Supplied material START

(* ===== verification/SchedHeap.v ===== *)
(** * The scheduler's binary heap (packages/scheduler/cjs/scheduler.production.js)

    [push], [peek] and [pop] are the array heap the task queue and the timer
    queue share; [compare] orders tasks by sort index, then by id. An array is a
    list updated by index, and the two sift loops carry their index as the code
    does. *)
From S2P Require Import Prelude.

Section Heap.
Context {A : Type} `{!EqDecision A} (compare : A -> A -> Z).
Implicit Types heap h : list A.

(** ** The code *)

(** The loop of [push]: [index] walks towards the root. *)
Fixpoint siftUp (fuel : nat) (heap : list A) (index : nat) (node : A) : list A :=
  match fuel with
  | O => heap
  | S fuel =>
      if (0 <? index)%nat then
        let parentIndex := Nat.div2 (index - 1) in
        match heap !! parentIndex with
        | None => heap
        | Some parent =>
            if (0 <? compare parent node)%Z then
              siftUp fuel (<[index := parent]> (<[parentIndex := node]> heap)) parentIndex node
            else heap
        end
      else heap
  end.

Definition push (heap : list A) (node : A) : list A :=
  let index := length heap in
  siftUp index (heap ++ [node]) index node.

Definition peek (heap : list A) : option A :=
  match heap with [] => None | first :: _ => Some first end.

(** The loop of [pop]: [last] sinks from the root; [heap] keeps its length. *)
Fixpoint siftDown (fuel : nat) (heap : list A) (index : nat) (last : A) : list A :=
  match fuel with
  | O => heap
  | S fuel =>
      let halfLength := Nat.div2 (length heap) in
      if (index <? halfLength)%nat then
        let leftIndex := (2 * (index + 1) - 1)%nat in
        let rightIndex := (leftIndex + 1)%nat in
        match heap !! leftIndex with
        | None => heap
        | Some leftNode =>
            let right_below x :=
              match heap !! rightIndex with
              | Some rightNode => if (compare rightNode x <? 0)%Z then Some rightNode else None
              | None => None
              end in
            if (compare leftNode last <? 0)%Z then
              match right_below leftNode with
              | Some rightNode =>
                  siftDown fuel (<[rightIndex := last]> (<[index := rightNode]> heap)) rightIndex last
              | None =>
                  siftDown fuel (<[leftIndex := last]> (<[index := leftNode]> heap)) leftIndex last
              end
            else
              match right_below last with
              | Some rightNode =>
                  siftDown fuel (<[rightIndex := last]> (<[index := rightNode]> heap)) rightIndex last
              | None => heap
              end
        end
      else heap
  end.

Definition pop (heap : list A) : option A * list A :=
  match heap with
  | [] => (None, [])
  | first :: _ =>
      let heap' := take (length heap - 1) heap in
      match list.last heap with
      | None => (Some first, heap')
      | Some last =>
          if decide (last = first) then (Some first, heap')
          else (Some first, siftDown (length heap') (<[0 := last]> heap') 0 last)
      end
  end.

(** ** Heap order *)

Definition le (x y : A) : Prop := (compare x y <= 0)%Z.
Definition parent (i : nat) : nat := Nat.div2 (i - 1).

(** Every element is at least the one at its parent index. *)
Definition heapOrdered (h : list A) : Prop :=
  forall i x p, 0 < i -> h !! i = Some x -> h !! parent i = Some p -> le p x.

(** The children of [k] are above the parent of [k]: what keeps a swap at [k] sound. *)
Definition grandOk (h : list A) (k : nat) : Prop :=
  forall i x p, 0 < i -> 0 < k -> parent i = k -> h !! i = Some x ->
    h !! parent k = Some p -> le p x.

(** Heap order but for the edge above [k], respectively the edges below [k]. *)
Definition upOk (h : list A) (k : nat) : Prop :=
  (forall i x p, 0 < i -> i <> k -> h !! i = Some x -> h !! parent i = Some p -> le p x)
  /\ grandOk h k.
Definition downOk (h : list A) (k : nat) : Prop :=
  (forall i x p, 0 < i -> parent i <> k -> h !! i = Some x -> h !! parent i = Some p -> le p x)
  /\ grandOk h k.

Lemma parent_lt i : 0 < i -> parent i < i.
Proof. unfold parent. rewrite Nat.div2_div. intros. apply Nat.Div0.div_lt_upper_bound; lia. Qed.

Lemma parent_children i k : 0 < i -> parent i = k <-> i = 2 * k + 1 \/ i = 2 * k + 2.
Proof.
  intros Hi. unfold parent. rewrite Nat.div2_div. split.
  - intros <-. pose proof (Nat.div_mod_eq (i - 1) 2).
    pose proof (Nat.mod_upper_bound (i - 1) 2). lia.
  - intros [-> | ->].
    + replace (2 * k + 1 - 1) with (k * 2) by lia. by apply Nat.div_mul.
    + replace (2 * k + 2 - 1) with (1 + k * 2) by lia. by rewrite Nat.div_add by lia.
Qed.

(** ** Order laws of the comparator *)
Context (compare_antisym : forall x y, compare y x = (- compare x y)%Z).
Context (le_trans : forall x y z, le x y -> le y z -> le x z).

Lemma le_refl x : le x x.
Proof. unfold le. pose proof (compare_antisym x x). lia. Qed.
Lemma not_lt_le x y : (0 <? compare x y)%Z = false -> le x y.
Proof. intros. bools. unfold le. lia. Qed.
Lemma lt_le x y : (compare x y <? 0)%Z = true -> le x y.
Proof. intros. bools. unfold le. lia. Qed.
Lemma gt_le x y : (0 <? compare x y)%Z = true -> le y x.
Proof. intros. bools. unfold le. rewrite compare_antisym. lia. Qed.
Lemma ge_le x y : (compare x y <? 0)%Z = false -> le y x.
Proof. intros. bools. unfold le. rewrite compare_antisym. lia. Qed.

Ltac le_solve :=
  eauto using le_refl, not_lt_le, lt_le, gt_le, ge_le.

(** ** Sifting up *)

Lemma up_step h k n p :
  0 < k -> h !! k = Some n -> h !! parent k = Some p -> le n p -> upOk h k ->
  upOk (<[k := p]> (<[parent k := n]> h)) (parent k).
Proof.
  intros Hk Hn Hp Hle [Hedge Hgrand]. pose proof (parent_lt k Hk).
  split.
  - intros i x q Hi Hne Hx Hq.
    rewrite exchange_lookup in Hx, Hq by done.
    destruct (decide (i = k)) as [->|Hik]; [repeat case_decide; simplify_eq; by try lia|].
    rewrite decide_False in Hx by done.
    destruct (decide (parent i = k)) as [Hpk|]; simplify_eq; [by eapply (Hgrand i)|].
    destruct (decide (parent i = parent k)) as [Hpp|]; simplify_eq.
    + apply le_trans with p; [done|]. apply (Hedge i); auto. by rewrite Hpp.
    + by apply (Hedge i).
  - intros i x q Hi Hpos Hpar Hx Hq. pose proof (parent_lt i Hi).
    pose proof (parent_lt (parent k) Hpos).
    rewrite exchange_lookup in Hx, Hq by done.
    repeat case_decide; simplify_eq; try lia.
    + apply (Hedge (parent k)); auto; lia.
    + apply le_trans with p; [apply (Hedge (parent k)); auto; lia|].
      apply (Hedge i); auto. congruence.
Qed.

Lemma up_done h k n :
  h !! k = Some n -> upOk h k ->
  (0 < k -> forall p, h !! parent k = Some p -> le p n) -> heapOrdered h.
Proof.
  intros Hn [Hedge _] Htop i x p Hi Hx Hp.
  destruct (decide (i = k)) as [->|]; [|by apply (Hedge i)].
  simplify_eq. by apply Htop.
Qed.

(** Any fuel of at least the index restores the order and keeps the elements. *)
Lemma siftUp_ok fuel h k n :
  k <= fuel -> h !! k = Some n -> upOk h k ->
  heapOrdered (siftUp fuel h k n) /\ siftUp fuel h k n ≡ₚ h.
Proof.
  revert h k. induction fuel as [|fuel IH]; intros h k Hf Hn Hup; simpl.
  { split; [|done]. apply (up_done h k n); auto. lia. }
  destruct (0 <? k)%nat eqn:Hk; bools; [|split; [|done]; apply (up_done h k n); auto; lia].
  fold (parent k). pose proof (parent_lt k Hk).
  destruct (h !! parent k) as [p|] eqn:Hp; [|split; [|done]; apply (up_done h k n); auto; congruence].
  case_bool.
  - destruct (IH (<[k := p]> (<[parent k := n]> h)) (parent k)) as [Ho Hperm].
    + lia.
    + rewrite exchange_lookup by done. rewrite decide_False by lia. by rewrite decide_True.
    + apply up_step; le_solve.
    + split; [done|]. rewrite Hperm. by apply exchange_perm.
  - split; [|done]. apply (up_done h k n); auto. intros _ p' ?. simplify_eq. le_solve.
Qed.

Lemma heapOrdered_snoc h n : heapOrdered h -> upOk (h ++ [n]) (length h).
Proof.
  intros Ho. split.
  - intros i x p Hi Hne Hx Hp. pose proof (parent_lt i Hi).
    assert (i < length h).
    { apply lookup_lt_Some in Hx. rewrite length_app in Hx. simpl in Hx. lia. }
    rewrite lookup_app_l in Hx, Hp by lia. by apply (Ho i).
  - intros i x p Hi Hk Hpar Hx Hp. pose proof (parent_lt i Hi).
    apply lookup_lt_Some in Hx. rewrite length_app in Hx. simpl in Hx. lia.
Qed.

Lemma push_ok h n : heapOrdered h -> heapOrdered (push h n) /\ push h n ≡ₚ n :: h.
Proof.
  intros Ho. unfold push.
  destruct (siftUp_ok (length h) (h ++ [n]) (length h) n) as [H1 H2]; auto.
  - by apply list_lookup_middle.
  - by apply heapOrdered_snoc.
  - split; [done|]. rewrite H2. symmetry. apply Permutation_cons_append.
Qed.

(** ** Sifting down *)

Lemma down_step h k c n x :
  0 < c -> parent c = k -> h !! k = Some n -> h !! c = Some x -> le x n ->
  (forall i a, 0 < i -> parent i = k -> h !! i = Some a -> le x a) ->
  downOk h k -> downOk (<[c := n]> (<[k := x]> h)) c.
Proof.
  intros Hc Hpc Hn Hx Hle Hmin [Hedge Hgrand]. pose proof (parent_lt c Hc).
  split.
  - intros i a b Hi Hne Ha Hb. pose proof (parent_lt i Hi).
    rewrite exchange_lookup in Ha, Hb by done.
    destruct (decide (i = c)) as [->|]; [repeat case_decide; simplify_eq; by try lia|].
    rewrite (decide_False _ _ Hne) in Hb.
    destruct (decide (i = k)) as [->|].
    + rewrite decide_False in Hb by lia. simplify_eq.
      apply (Hgrand c); auto; lia.
    + destruct (decide (parent i = k)); simplify_eq; [by apply (Hmin i)|by apply (Hedge i)].
  - intros i a b Hi _ Hpar Ha Hb. pose proof (parent_lt i Hi).
    rewrite exchange_lookup in Ha, Hb by done.
    repeat case_decide; simplify_eq; try lia.
    apply (Hedge i); auto; congruence.
Qed.

Lemma down_done h k n :
  h !! k = Some n -> downOk h k ->
  (forall i a, 0 < i -> parent i = k -> h !! i = Some a -> le n a) -> heapOrdered h.
Proof.
  intros Hn [Hedge _] Hbelow i x p Hi Hx Hp.
  destruct (decide (parent i = k)) as [E|]; [|by apply (Hedge i)].
  rewrite E in Hp. simplify_eq. by apply (Hbelow i).
Qed.

(** The guards of one iteration pick a least child, or find that [n] is in place. *)
Lemma children_cases h k (P : A -> Prop) :
  (forall l, h !! (2 * (k + 1) - 1) = Some l -> P l) ->
  (forall r, h !! (2 * (k + 1) - 1 + 1) = Some r -> P r) ->
  forall i a, 0 < i -> parent i = k -> h !! i = Some a -> P a.
Proof.
  intros Hl Hr i a Hi Hpar Ha. apply parent_children in Hpar; [|done].
  destruct Hpar as [-> | ->].
  - apply Hl. rewrite <- Ha. f_equal. lia.
  - apply Hr. rewrite <- Ha. f_equal. lia.
Qed.

Lemma siftDown_ok fuel h k n :
  length h <= fuel + k -> h !! k = Some n -> downOk h k ->
  heapOrdered (siftDown fuel h k n) /\ siftDown fuel h k n ≡ₚ h.
Proof.
  revert h k. induction fuel as [|fuel IH]; intros h k Hf Hn Hdown; simpl.
  { apply lookup_lt_Some in Hn. lia. }
  replace (k + 1 + (k + 1 + 0) - 1) with (2 * (k + 1) - 1) by lia.
  assert (Hout : length h < 2 * (k + 1) -> heapOrdered h).
  { intros Hlen. apply (down_done h k n); auto. intros i a Hi Hpar Ha.
    apply parent_children in Hpar; [|done]. apply lookup_lt_Some in Ha. lia. }
  destruct (k <? Nat.div2 (length h))%nat eqn:Hhalf; bools; rewrite Nat.div2_div in Hhalf.
  2: { split; [|done]. apply Hout. pose proof (Nat.div_mod_eq (length h) 2).
       pose proof (Nat.mod_upper_bound (length h) 2). lia. }
  assert (Hswap : forall c x, 0 < c -> parent c = k -> h !! c = Some x -> le x n ->
    (forall i a, 0 < i -> parent i = k -> h !! i = Some a -> le x a) ->
    let r := siftDown fuel (<[c := n]> (<[k := x]> h)) c n in heapOrdered r /\ r ≡ₚ h).
  { intros c x Hc Hpc Hx Hle Hmin. pose proof (parent_lt c Hc).
    destruct (IH (<[c := n]> (<[k := x]> h)) c) as [H1 H2].
    - rewrite !length_insert. lia.
    - rewrite exchange_lookup by done. by rewrite decide_True.
    - by apply down_step.
    - split; [done|]. rewrite H2. by apply exchange_perm. }
  assert (parent (2 * (k + 1) - 1) = k) by (apply parent_children; lia).
  assert (parent (2 * (k + 1) - 1 + 1) = k) by (apply parent_children; lia).
  destruct (h !! (2 * (k + 1) - 1)) as [l|] eqn:Hl.
  2: { split; [|done]. apply Hout. apply lookup_ge_None in Hl. lia. }
  destruct (compare l n <? 0)%Z eqn:Hln;
    destruct (h !! (2 * (k + 1) - 1 + 1)) as [r|] eqn:Hr; try destruct (compare r _ <? 0)%Z eqn:Hrn.
  all: try (apply Hswap; auto; [lia|le_solve..|apply children_cases; intros; simplify_eq; le_solve]).
  all: try (split; [|done]; apply (down_done h k n); auto; apply children_cases; intros; simplify_eq; le_solve).
Qed.

(** ** The root *)

Lemma root_least h r x : heapOrdered h -> peek h = Some r -> x ∈ h -> le r x.
Proof.
  intros Ho Hr [i Hi]%list_elem_of_lookup.
  assert (H0 : h !! 0 = Some r) by (destruct h; naive_solver).
  revert x Hi. induction (lt_wf i) as [i _ IH]. intros x Hi.
  destruct (decide (i = 0)) as [->|]; [simplify_eq; apply le_refl|].
  assert (Hp : parent i < i) by (apply parent_lt; lia).
  destruct (lookup_lt_is_Some_2 h (parent i)) as [p Hip].
  { apply lookup_lt_Some in Hi. lia. }
  apply le_trans with p; [by apply (IH (parent i))|]. apply (Ho i); auto. lia.
Qed.

Lemma heapOrdered_prefix h : heapOrdered h -> heapOrdered (take (length h - 1) h).
Proof. intros Ho i x p Hi Hx Hp. apply (Ho i); eauto using lookup_prefix. Qed.

Lemma pop_ok h m h' :
  heapOrdered h -> pop h = (Some m, h') ->
  peek h = Some m /\ heapOrdered h' /\ h ≡ₚ m :: h'.
Proof.
  intros Ho. unfold pop. destruct h as [|first rest] eqn:Eh; [done|]. rewrite <- Eh in *.
  destruct (list.last h) as [z|] eqn:Hlast; [|by apply last_None in Hlast; subst].
  pose proof (last_split h z Hlast) as Hsplit.
  assert (Hpeek : peek h = Some first) by by subst.
  pose proof (heapOrdered_prefix h Ho) as Hpre.
  set (h0 := take (length h - 1) h) in *.
  destruct (decide (z = first)) as [->|Hne]; intros [= <- <-].
  { split; [done|]. split; [done|]. rewrite Hsplit at 1. symmetry. apply Permutation_cons_append. }
  assert (Hh0 : exists t, h0 = first :: t).
  { destruct h0 as [|a t] eqn:E; [rewrite Hsplit in Eh; simpl in Eh; congruence|].
    rewrite Hsplit in Eh. simpl in Eh. exists t. congruence. }
  destruct Hh0 as [t Ht]. rewrite Ht in *.
  destruct (siftDown_ok (length (first :: t)) (<[0 := z]> (first :: t)) 0 z) as [H1 H2].
  - rewrite length_insert. lia.
  - done.
  - split.
    + intros i x p Hi Hpar Hx Hp. pose proof (parent_lt i Hi).
      rewrite list_lookup_insert_ne in Hx, Hp by lia. by apply (Hpre i).
    + intros i x p Hi Hk. lia.
  - split; [done|]. split; [done|]. rewrite H2. rewrite Hsplit. simpl.
    by rewrite <- Permutation_cons_append.
Qed.

Lemma pop_none h h' : pop h = (None, h') -> h = [] /\ h' = [].
Proof. destruct h; simpl; [by intros [= <-]|]. by repeat case_match. Qed.
End Heap.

Supplied material END

# [Work request]
For the word "subst", go through the records and show each line that carries it.

# [Task output]
  destruct (list.last h) as [z|] eqn:Hlast; [|by apply last_None in Hlast; subst].
  assert (Hpeek : peek h = Some first) by by subst.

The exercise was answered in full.